Hazing is always ugly. In essence, hazing is nothing more than bullying "justified" by tradition. That so called tradition combines with a peer-pressurized pack mentality that leads more kids to do the hurting and more kids to get hurt. Yesterday, the New York Times reported a particularly nasty tradition of hazing in Millburn, NJ and the school board's recent response. It's no surprise that the article describes a heated gathering and a discussion of how best to punish the offenders in order to stop future incidents. I wonder if the threat of punishment works with all teen-agers.

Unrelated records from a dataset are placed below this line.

Lemma sorted_last {A} (R : A -> A -> Prop) (l : list A) (d : A) :
  (forall a, R a a) ->
  StronglySorted R l -> forall x, In x l -> R x (last l d).
Proof.
  intros Hrefl. induction 1 as [|a l Hs IH Ha]; intros x Hx; [destruct Hx|].
  destruct l as [|b l].
  - destruct Hx as [<- | []]. apply Hrefl.
  - change (last (a :: b :: l) d) with (last (b :: l) d).
    destruct Hx as [<- | Hx]; [|now apply IH].
    rewrite Forall_forall in Ha. apply Ha, last_In.
Qed.

Lemma sorted_ends {A} (R : A -> A -> Prop) (d : A) (l : list A) :
  (forall a, R a a) ->
  StronglySorted R (d :: l) ->
  forall x, In x (d :: l) -> R d x /\ R x (last (d :: l) d).
Proof.
  intros Hrefl Hs x Hx. split; [|now apply sorted_last].
  inversion Hs as [|? ? _ Ha]; subst. destruct Hx as [<- | Hx]; [apply Hrefl|].
  rewrite Forall_forall in Ha. now apply Ha.
Qed.

(** The texts of the days on which the entries start. *)
Definition dayTexts (host : Host) (lifelogs : list Lifelog) : list string :=
  map (fun time => toDateString host (JsDate.ofField time))
      (filter present (map startTime lifelogs)).

(** X22.  When some entry has a start time, the [dateRange] of the metadata
    is made of the least and the greatest of the day texts in the order of
    their code units (the order of [sort()] without a comparator), not in
    the order of time: the one text when there is a single one, and
    otherwise the least, [" - "] and the greatest. *)
Theorem dateRange_ends_by_text_order (host : Host) (lifelogs : list Lifelog) :
  dayTexts host lifelogs <> [] ->
  exists lo hi,
    In lo (dayTexts host lifelogs) /\ In hi (dayTexts host lifelogs)
    /\ (forall x, In x (dayTexts host lifelogs) -> textLe lo x /\ textLe x hi)
    /\ getDateRange host lifelogs
       = match dayTexts host lifelogs with
         | [_] => lo
         | _ => (lo ++ " - " ++ hi)%string
         end.
Proof.
  intros Hne. unfold getDateRange. fold (dayTexts host lifelogs).
  destruct lifelogs as [|x0 l0]; [now destruct Hne|].
  set (texts := dayTexts host (x0 :: l0)) in *. clearbody texts.
  pose proof (sort_perm Js.cmpString texts) as Hp.
  pose proof (Props.length_sort Js.cmpString texts) as Hlen.
  assert (Hs : StronglySorted textLe (Js.sort Js.cmpString texts)).
  { apply sort_sorted_by.
    - apply textLe_trans.
    - intros a b. apply greater_cmpString.
    - intros a b. apply greater_cmpString. }
  assert (Hrefl : forall a, textLe a a).
  { intros a. unfold textLe.
    pose proof (String.compare_antisym a a) as H.
    destruct (String.compare a a); cbn in H; congruence. }
  destruct (Js.sort Js.cmpString texts) as [|d rest] eqn:E.
  - destruct texts; [now destruct Hne | discriminate].
  - pose proof (sorted_ends textLe d rest Hrefl Hs) as Hends.
    exists d, (last (d :: rest) d).
    assert (Hin : forall x, In x (d :: rest) <-> In x texts).
    { intros x. split; intros H.
      - now apply (Permutation_in _ Hp).
      - now apply (Permutation_in _ (Permutation_sym Hp)). }
    split; [apply Hin; now left|].
    split; [apply Hin, last_In|].
    split; [intros x Hx; apply Hends, Hin, Hx|].
    destruct rest as [|d2 rest].
    + destruct texts as [|t1 [|t2 texts]]; try discriminate. reflexivity.
    + destruct texts as [|t1 [|t2 texts]]; try discriminate.
      now rewrite (last_any_default d EmptyString d).
Qed.

Lemma dateRange_ends_by_text_order_witness :
  exists lo hi,
    In lo (dayTexts sampleHost [Props.tuesdayMeeting; Props.mondayCall])
    /\ In hi (dayTexts sampleHost [Props.tuesdayMeeting; Props.mondayCall])
    /\ (forall x, In x (dayTexts sampleHost [Props.tuesdayMeeting; Props.mondayCall]) ->
                  textLe lo x /\ textLe x hi)
    /\ getDateRange sampleHost [Props.tuesdayMeeting; Props.mondayCall]
       = match dayTexts sampleHost [Props.tuesdayMeeting; Props.mondayCall] with
         | [_] => lo
         | _ => (lo ++ " - " ++ hi)%string
         end.
Proof.
  apply dateRange_ends_by_text_order. vm_compute. discriminate.
Defined.

(** *** The summaries of a short text *)

Lemma trimStart_length (s : string) :
  (String.length (Js.trimStart s) <= String.length s)%nat.
Proof.
  induction s as [|c s IH]; cbn [Js.trimStart String.length]; [lia|].
  destruct (Js.isSpace c); cbn [String.length]; lia.
Qed.

Lemma trimEnd_length (s : string) :
  (String.length (Js.trimEnd s) <= String.length s)%nat.
Proof.
  induction s as [|c s IH]; cbn [Js.trimEnd String.length]; [lia|].
  destruct (negb (Js.nonEmpty (Js.trimEnd s)) && Js.isSpace c);
    cbn [String.length]; lia.
Qed.

Lemma trim_length (s : string) : len (Js.trim s) <= len s.
Proof.
  unfold len, Js.trim.
  pose proof (trimEnd_length (Js.trimStart s)). pose proof (trimStart_length s). lia.
Qed.

(** A pattern that captures nothing. *)
Definition capturesNothing (r : Regex.regex) : Prop :=
  forall prev s n caps, Regex.execAt r prev s = Some (n, caps) -> caps = [].

Lemma reStops_capturesNothing : capturesNothing reStops.
Proof.
  intros prev s n caps. unfold Regex.execAt, reStops, plus.
  remember (String.length s) as total eqn:Htotal.
  cbn [Regex.run Regex.exactly]. destruct s as [|d s]; [discriminate|].
  destruct (isStop d); [|discriminate]. cbn [option_map].
  cbn [String.length] in Htotal.
  destruct (Props.manyGreedy_final isStop s None [] (Some d) total ltac:(lia))
    as (k & Hk & _).
  rewrite Hk. now intros [= _ <-].
Qed.

Lemma splitLoop_pieces (r : Regex.regex) (s : string) (skip : nat)
  (prev : option ascii) (cur : string) :
  capturesNothing r ->
  Forall (fun p => (String.length p <= String.length cur + String.length s)%nat)
         (Regex.splitLoop r skip prev cur s).
Proof.
  intros Hr. revert skip prev cur.
  induction s as [|c s IH]; intros skip prev cur; cbn [Regex.splitLoop].
  - constructor; [cbn [String.length]; lia | constructor].
  - assert (Hnext : forall skip' cur',
               (String.length cur' <= S (String.length cur))%nat ->
               Forall (fun p => (String.length p
                                 <= String.length cur + String.length (String c s))%nat)
                      (Regex.splitLoop r skip' (Some c) cur' s)).
    { intros skip' cur' Hlen. eapply Forall_impl; [|apply IH].
      cbn [String.length]. intros p Hp. lia. }
    destruct skip as [|skip]; [|apply Hnext; lia].
    destruct (Regex.execAt r prev (String c s)) as [[n caps]|] eqn:E.
    + apply Hr in E. subst caps. cbn [app]. destruct n as [|n].
      * destruct (Js.nonEmpty cur).
        -- constructor; [lia | apply Hnext; cbn [String.length]; lia].
        -- apply Hnext. rewrite Props.strlen_app. cbn [String.length]. lia.
      * constructor; [lia | apply Hnext; cbn [String.length]; lia].
    + apply Hnext. rewrite Props.strlen_app. cbn [String.length]. lia.
Qed.

Lemma split_pieces (r : Regex.regex) (s : string) :
  capturesNothing r ->
  Forall (fun p => len p <= len s) (Regex.split r s).
Proof.
  intros Hr. unfold Regex.split, len. destruct s as [|c s].
  - destruct (Regex.execAt r None EmptyString); constructor; [lia | constructor].
  - eapply Forall_impl; [|apply (splitLoop_pieces r (String c s) 0 None EmptyString Hr)].
    cbn [String.length]. intros p Hp. lia.
Qed.

Lemma filter_nothing {A} (f : A -> bool) (l : list A) :
  Forall (fun x => f x = false) l -> filter f l = [].
Proof.
  induction 1 as [|x l Hx _ IH]; cbn [filter]; [reflexivity|]. now rewrite Hx.
Qed.

Lemma no_long_sentence (bound : Z) (processed : string) :
  len processed <= bound ->
  filter (fun s => bound <? len (Js.trim s)) (Regex.split reStops processed) = [].
Proof.
  intros H. apply filter_nothing.
  eapply Forall_impl; [|apply (split_pieces reStops processed reStops_capturesNothing)].
  cbv beta. intros p Hp. apply Z.ltb_ge. pose proof (trim_length p). lia.
Qed.
(* ===================================================================== *)
(** * Properties stated for both servers                                   *)
(* ===================================================================== *)

Module BothServers.
Import GoStrings GoFilepath FS Fixtures.

(** C2.  When the client's version is valid, both servers decide by the
    greatest catalog entry: an update is offered, with the locator of
    that entry, exactly when it is strictly above the client's version;
    otherwise no update is offered and the greatest entry is still
    reported (a tie is no update).  The semantic-version server decides
    so on its ascending catalog, empty or not.  The gin server decides
    so once the scan has found a version: at once on the blink
    endpoints, and on the default endpoint only when the plugin file of
    the latest version can be read; when it cannot, the default endpoint
    answers [500] whatever the comparison says. *)
Theorem update_iff_latest_is_newer {L : Semver.Lib} {P : Semver.Precedence L} :
  (forall (s : SemverServer.Server) (r : Request) (current : Semver.Version),
     GoSort.ascending SemverServer.lessVersion (SemverServer.Versions s) ->
     Query r "current_version" <> "" ->
     Semver.NewVersion (Query r "current_version") = Some current ->
     match index (SemverServer.Versions s)
                 (Z.of_nat (List.length (SemverServer.Versions s)) - 1) with
     | None =>
         SemverServer.handleCheck s r
         = SemverServer.Encode {| SemverServer.update_available := false;
                                  SemverServer.latest_version := "0.0.0";
                                  SemverServer.download_url := None |}
     | Some m =>
         (forall x, In x (SemverServer.Versions s) ->
                    Semver.GreaterThan (SemverServer.Version x)
                                       (SemverServer.Version m) = false)
         /\ SemverServer.handleCheck s r
            = if Semver.GreaterThan (SemverServer.Version m) current then
                SemverServer.Encode
                  {| SemverServer.update_available := true;
                     SemverServer.latest_version :=
                       Semver.String (SemverServer.Version m);
                     SemverServer.download_url := Some (SemverServer.DownloadURL m) |}
              else
                SemverServer.Encode
                  {| SemverServer.update_available := false;
                     SemverServer.latest_version :=
                       Semver.String (SemverServer.Version m);
                     SemverServer.download_url := None |}
     end)
  /\ (forall (fs : FileSystem) (c : Request) (versions : list string) (latest : string),
        Query c "current_version" <> "" ->
        result (Otaserver.getAvailableVersions fs) = (versions, None) ->
        index (GoSort.Strings versions)
              (Z.of_nat (List.length (GoSort.Strings versions)) - 1) = Some latest ->
        (In latest versions /\ forall x, In x versions -> String.ltb latest x = false)
        /\ match ReadAll fs (Otaserver.pluginPath latest) with
           | inl _ =>
               result (Otaserver.checkForUpdate fs c)
               = Otaserver.JSON 500 (Otaserver.ErrorBody "Error calculating checksum")
           | inr _ =>
               exists body,
                 result (Otaserver.checkForUpdate fs c)
                 = Otaserver.JSON 200 (Otaserver.VersionBody body)
                 /\ Otaserver.LatestVersion body = latest
                 /\ Otaserver.DownloadURL body
                    = if String.ltb (Query c "current_version") latest
                      then "/download?version=" ++ latest
                      else ""
           end)
  /\ (forall (route : string) (fs : FileSystem) (c : Request)
             (versions : list string) (latest : string),
        Query c "current_version" <> "" ->
        result (Otaserver.getAvailableVersions fs) = (versions, None) ->
        index (GoSort.Strings versions)
              (Z.of_nat (List.length (GoSort.Strings versions)) - 1) = Some latest ->
        result (Otaserver.checkForUpdateBlink route fs c)
        = Otaserver.JSON 200 (Otaserver.VersionBody {|
            Otaserver.LatestVersion := latest;
            Otaserver.DownloadURL :=
              if String.ltb (Query c "current_version") latest
              then route ++ latest
              else "";
            Otaserver.CheckSum := "" |})).
Proof.
  split; [|split].
  - intros s r current Hasc Hcur Hparse.
    rewrite (SemverServerFacts.handleCheck_by_last _ _ Hasc Hcur Hparse).
    destruct (index (SemverServer.Versions s) _) as [m|] eqn:E; [|reflexivity].
    split; [|reflexivity].
    apply SortFacts.index_last_Some in E. destruct E as [l' E].
    rewrite E in *. intros x Hx.
    apply (SemverServerFacts.greater_last _ _ _ Hasc Hx).
  - intros fs c versions latest Hcur Hscan Hlast.
    split; [apply OtaserverFacts.latest_is_maximum; assumption|].
    rewrite (OtaserverFacts.checkForUpdate_compares _ _ Hcur Hscan Hlast).
    cbn [result fst].
    destruct (ReadAll fs (Otaserver.pluginPath latest)); [reflexivity|].
    destruct (String.ltb (Query c "current_version") latest);
      eexists; repeat split; reflexivity.
  - intros route fs c versions latest Hcur Hscan Hlast.
    rewrite (OtaserverFacts.checkForUpdateBlink_compares _ _ _ Hcur Hscan Hlast).
    cbn [result fst].
    destruct (String.ltb (Query c "current_version") latest); reflexivity.
Qed.
(** The matches of a text that does not end in a digit, followed by a
    text that begins with one, are the matches of the two. *)
Lemma runs_app (p rest : jsstring) :
  noTrailingDigit p →
  match rest with [] => True | c :: _ => isDigit c = true end →
  App.runs (p ++ rest) = App.runs p ++ App.runs rest.
Proof.
  intros Hp Hrest. induction p as [|c p IH]; [done|].
  destruct p as [|c' p'].
  - unfold noTrailingDigit in Hp. simpl in Hp. cbn [app App.runs].
    destruct rest as [|d rest']; [done|].
    destruct (runs_head d rest') as (r & more & E). rewrite E, Hrest, Hp. done.
  - change ((c :: c' :: p') ++ rest) with (c :: ((c' :: p') ++ rest)).
    rewrite (runs_cons c ((c' :: p') ++ rest)), (runs_cons c (c' :: p')).
    rewrite IH by exact Hp.
    destruct (runs_head c' p') as (r & more & E). rewrite E. cbn [app].
    by destruct (Bool.eqb _ _).
Qed.

Lemma tokens_app (p rest : jsstring) :
  noTrailingDigit p →
  match rest with [] => True | c :: _ => isDigit c = true end →
  App.tokens (p ++ rest) = App.tokens p ++ App.tokens rest.
Proof. intros Hp Hrest. unfold App.tokens. by rewrite runs_app, map_app. Qed.


Lemma tokens_digits (ds rest : jsstring) :
  ds ≠ [] → Forall (λ c, isDigit c = true) ds → noLeadingDigit rest →
  App.tokens (ds ++ rest) = (App.Digits ds, []) :: App.tokens rest.
Proof.
  intros Hne Hd Hrest. unfold App.tokens. rewrite (runs_run true); [done..|].
  by destruct rest.
Qed.

Lemma tokens_toString (n : N) (rest : jsstring) :
  noLeadingDigit rest →
  App.tokens (toString n ++ rest) = (App.Digits (toString n), []) :: App.tokens rest.
Proof.
  intros Hr. apply tokens_digits; [apply toString_nonempty | apply toString_digits | done].
Qed.

Lemma toString_head (n : N) (rest : jsstring) :
  match toString n ++ rest with [] => True | c :: _ => isDigit c = true end.
Proof.
  pose proof (toString_nonempty n) as Hne. pose proof (toString_digits n) as Hd.
  destruct (toString n) as [|c ds]; [done|]. by inversion Hd.
Qed.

Speaking of teen-agers: You know the students at Millburn High School are talking about hazing, too. Just as students at any and every school where hazing exists talk about it. But student conversations are not a matter of public record. They are talking about it on their cell phones and over lunch tables. They are discussing it on the bus and on IM. In the Times article, we hear from board presidents and board members, school administrators and school parents. But no kids. And yet students did the hazing, students were hazed, students knew about and witnessed the hazing, and students are planning or worrying about hazing even now.
The schools we have seen successfully deal with hazing are those that put adults and students together, with the students doing most of the heavy lifting. They wind up getting to the root of the problem, which is a lack of respect and a fear of the new. Ultimately, the students themselves create positive traditions of initiation. In a twisted and completely unacceptable way, that is what hazing is: a rite of initiation. It is a very disturbing and dysfunctional form of welcome. The impulse to welcome new comers needs a far healthier expression. Students must create those for themselves with our help and support.
(There are many organizations that deal with this issue in depth: A few are www.stophazing.org, www.insidehazing.com, and www.hazingprevention.org.)